Probabilistic Programming

Extra Homework # 5

Learning Goal

The goal of this fifth exercise is to understand and implement a (toy) reverse-mode automatic differentiation system.

Task

Your should write a reverse-mode automatic differentiation implementation for the zero-eth order pure deterministic language.

As a reminder, this language contains only the following forms

$v ::=$ $\textrm{variable}$
$c ::=$ $\textrm{constant value or primitive operation}$
$e ::=$ $c$ | $v$ | (if $e_1$ $e_2$ $e_3$) | ($c$ $e_1$ $\ldots$ $e_n$)

Assume that such an expression in this language is wrapped in a clojure fn form and that any expression (in the zeroeth order language) wrapped in this way and provided to you as a homework problem returns a scalar. For example, the following expression is one your autodiff system should work on

(fn [a b c]
  (/ (+ a (* 7 b)) (sin c)))

Call this function $f$. Your task is to write a function which consumes an expression of this form and returns a function of the same arguments that, when applied to an appropriately shaped list of arguments, returns the primal value of evaluating the function on those arguments and a map that contains key value pairs in which each key is an argument symbol and the corresponding value is the value of partial derivative of the return value of the original function with respect to each of its arguments evaluated at the same input value.

In other words you should write code that writes a function, call it autodiff which takes the expression $f$ above in quoted form and a list of argument values and returns the value of (apply (eval f) [2 3 4]) and a map {'a (df-da 2 3 4), 'b (df-db 2 3 4), 'c (df-dc 2 3 4)} where, for instance, df-da is the function $\frac{\partial f}{\partial a}$ .
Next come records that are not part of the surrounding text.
(** * Google Patents scraper: text normalisation, claim parsing and record
    assembly of [Scraping_Google_Patents_1.4.py].

    Python [str] values are modelled as lists of characters.  A character is
    an 8-bit code point (Latin-1 range, U+0000 to U+00FF); on that range the
    character classes below are the ones CPython uses for [str] patterns:
    [\s] and [str.strip] share [Py_UNICODE_ISSPACE], [\d] is
    [Py_UNICODE_ISDECIMAL] (only [0]-[9] below U+0100), and a literal under
    [re.IGNORECASE] matches the characters whose lower case is the literal.
    [int] gives the decimal value of a string of digits; the conversion
    raises [ValueError] above CPython's default limit of 4300 digits, which
    [int_raises] tells and the loop of [scrape_google_patents] follows. *)

From stdpp Require Import gmap strings list.
From Stdlib Require Import Ascii NArith ZArith Lia.

Local Open Scope bool_scope.
Local Open Scope N_scope.

(** ** Strings and character classes *)

Abbreviation str := (list ascii) (only parsing).

(** A string literal as a Python [str]. *)
Definition py (s : string) : str := String.list_ascii_of_string s.

Definition ord (c : ascii) : N := N_of_ascii c.

(** [Py_UNICODE_ISSPACE]: U+0009-U+000D, U+001C-U+001F, U+0020, U+0085 and
    U+00A0. *)
Definition isspace (c : ascii) : bool :=
  let n := ord c in
  ((9 <=? n) && (n <=? 13)) || ((28 <=? n) && (n <=? 32))
  || (n =? 133) || (n =? 160).

(** [Py_UNICODE_ISDECIMAL]. *)
Definition isdecimal (c : ascii) : bool :=
  let n := ord c in (48 <=? n) && (n <=? 57).

(** The decimal value of a digit character. *)
Definition digit_value (c : ascii) : N := ord c - 48.

(** [_PyUnicode_ToLowercase] on the Latin-1 range: [A]-[Z] and U+00C0-U+00DE
    (without the multiplication sign U+00D7) move up by 32. *)
Definition unicode_tolower (c : ascii) : ascii :=
  let n := ord c in
  if ((65 <=? n) && (n <=? 90))
     || ((192 <=? n) && (n <=? 222) && negb (n =? 215))
  then ascii_of_N (n + 32) else c.

Definition space : ascii := " "%char.
Definition newline : ascii := ascii_of_N 10.
Definition dot : ascii := "."%char.
Definition underscore : ascii := "_"%char.

(** ** Regular-expression and string primitives used by the script *)

Section Scanning.
Context {A : Type} (p : A → bool).

(** The longest prefix of elements satisfying [p], as a greedy star
    consumes it. *)
Fixpoint span_while (l : list A) : list A :=
  match l with
  | x :: r => if p x then x :: span_while r else []
  | [] => []
  end.

(** What is left once that prefix is consumed. *)
Fixpoint skip_while (l : list A) : list A :=
  match l with
  | x :: r => if p x then skip_while r else l
  | [] => []
  end.
End Scanning.

(** [s.lstrip()], [s.rstrip()] and [s.strip()]. *)
Definition lstrip (s : str) : str := skip_while isspace s.
Definition rstrip (s : str) : str := rev (skip_while isspace (rev s)).
Definition strip (s : str) : str := rstrip (lstrip s).

(** [re.sub] of [cls+] by [repl], for a character class [cls] and a
    one-character replacement: scanning left to right, each maximal run of
    characters of the class is one match and is replaced by [repl].
    [in_run] tells whether the previous character belonged to the current
    match. *)
Fixpoint sub_runs_from (cls : ascii → bool) (repl : ascii)
    (in_run : bool) (s : str) : str :=
  match s with
  | [] => []
  | c :: r =>
      if cls c
      then (if in_run then sub_runs_from cls repl true r
            else repl :: sub_runs_from cls repl true r)
      else c :: sub_runs_from cls repl false r
  end.

Definition sub_runs (cls : ascii → bool) (repl : ascii) (s : str) : str :=
  sub_runs_from cls repl false s.

(** [re.sub] of [\s+] by one space. *)
Definition sub_ws (s : str) : str := sub_runs isspace space s.

(** Python's [s or ''] for a string that may be [None]. *)
Definition or_empty (s : option str) : str :=
  match s with
  | Some t => t
  | None => []
  end.

(** Truthiness of a string that may be [None]. *)
Definition truthy (s : option str) : bool :=
  match s with
  | Some (_ :: _) => true
  | _ => false
  end.

(** ** [clean_text] *)

Definition clean_text (s : option str) : str := strip (sub_ws (or_empty s)).

(** ** [normalize_abstract] *)

(** A pattern literal under [re.IGNORECASE] matches the characters that
    have the same lower case. *)
Definition icase_eq (lit c : ascii) : bool :=
  Ascii.eqb (unicode_tolower c) (unicode_tolower lit).

(** Matching a literal word, ignoring case, at the start of [s]; the
    result is what follows the word. *)
Fixpoint match_icase (word s : str) : option str :=
  match word, s with
  | [], _ => Some s
  | l :: word', c :: s' => if icase_eq l c then match_icase word' s' else None
  | _ :: _, [] => None
  end.

(** The class [[:\s-]]. *)
Definition label_sep (c : ascii) : bool :=
  Ascii.eqb c ":"%char || isspace c || Ascii.eqb c "-"%char.

(** [re.sub] of the pattern [^\s*Abstract[:\s-]*] by the empty string,
    with [re.IGNORECASE]: the
    pattern is anchored, so it matches at most once, at position 0; both
    stars are greedy and what follows each of them cannot start with a
    character of its class, so each consumes its whole run. *)
Definition sub_abstract_label (text : str) : str :=
  match match_icase (py "Abstract") (skip_while isspace text) with
  | Some rest => skip_while label_sep rest
  | None => text
  end.

Definition normalize_abstract (text : option str) : str :=
  if truthy text
  then sub_abstract_label (clean_text text)
  else [].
Primitive functions you must support

You can expect all functions to be scalar valued with scalar arguments. With respect to random quantities you will only be tested on expressions that include (normpdf x mu sigma).

Rubric

One point will be given for each gradient that is computed correctly for the programs below:

1)

(fn [x] (exp (sin x)))

2)

(fn [x y] (+ (* x x) (sin x)))

3)

(fn [x] (if (> x 5) (* x x) (+ x 18)))

4)

(fn [x] (log x))

5)

(fn [x mu sigma] (+ (- 0 (/ (* (- x mu) (- x mu))
                                                  (* 2 (* sigma sigma))))
                                       (* (- 0 (/ 1 2)) (log (* 2 (* 3.141592653589793 (* sigma sigma)))))))

6)

(fn [x mu sigma] (normpdf x mu sigma))

7)

(fn [x1 x2 x3] (+ (+ (normpdf x1 2 5)
                        (if (> x2 7)
                          (normpdf x2 0 1)
                          (normpdf x2 10 1)))
                    (normpdf x3 -4 10)))

Helpful links

I personally found, in addition to the Evaluating Derivatives book, Cohen’s lecture notes and the following blog are quite helpful.

Helpful code

Here is a list of partial derivative implementations that you may find useful

  (def partial-fns
    (reduce
      merge
      (list
        {'* [(fn [a b] b) (fn [a b] a)]}
        ; f(a,b) = a * b <-> (* a b)
        ; df/da = b
        ; df/db = a

        {'- [(fn [a b] 1) (fn [a b] -1)]}
        ; f(a,b) = a - b <-> (- a b)
        ; df/da = 1
        ; df/db = -1

        {'+ [(fn [a b] 1) (fn [a b] 1)]}
        ; f(a,b) = a + b <-> (+ a b)
        ; df/da = 1
        ; df/db = 1

        {'/ [(fn [a b] (/ 1 b)) (fn [a b] (* a (/ -1 (* b b))))]}
        ; f(a,b) = a / b <-> (/ a b)
        ; df/da = 1
        ; df/db = -1/b^2

        {'exp [(fn [a] (exp a))]}
        ; f(a) = (exp a)
        ; df/da = (exp a)

        {'relu [(fn [a] (if (> a 0) 1 0))]}
        ; f(a) = (relu a)
        ; df/da = 1 if a > 0, 0 otherwise

        {'log [...]} <--- base e

        {'normpdf [...]}


        {'sin [(fn [a] (cos a))]})))

as well as a simple implementation of normpdf

(defn normpdf [y m s]
  (observe* (normal m s) y))

You can test your own code by using finite differences to check your reverse mode automatic differentiation implementation. Here is some code that will produce a finite difference function expression that can be evaluated to produce a gradient of the fn form given above with respect to all of its arguments.

(defn addd [exprl i d]
  (if (= i 0)
    (reduce conj [`(~'+ ~d ~(first exprl))] (subvec exprl 1))
    (reduce conj (subvec exprl 0 i)
            (reduce conj [`(~'+ ~d ~(get exprl i))] (subvec exprl (+ i 1))))))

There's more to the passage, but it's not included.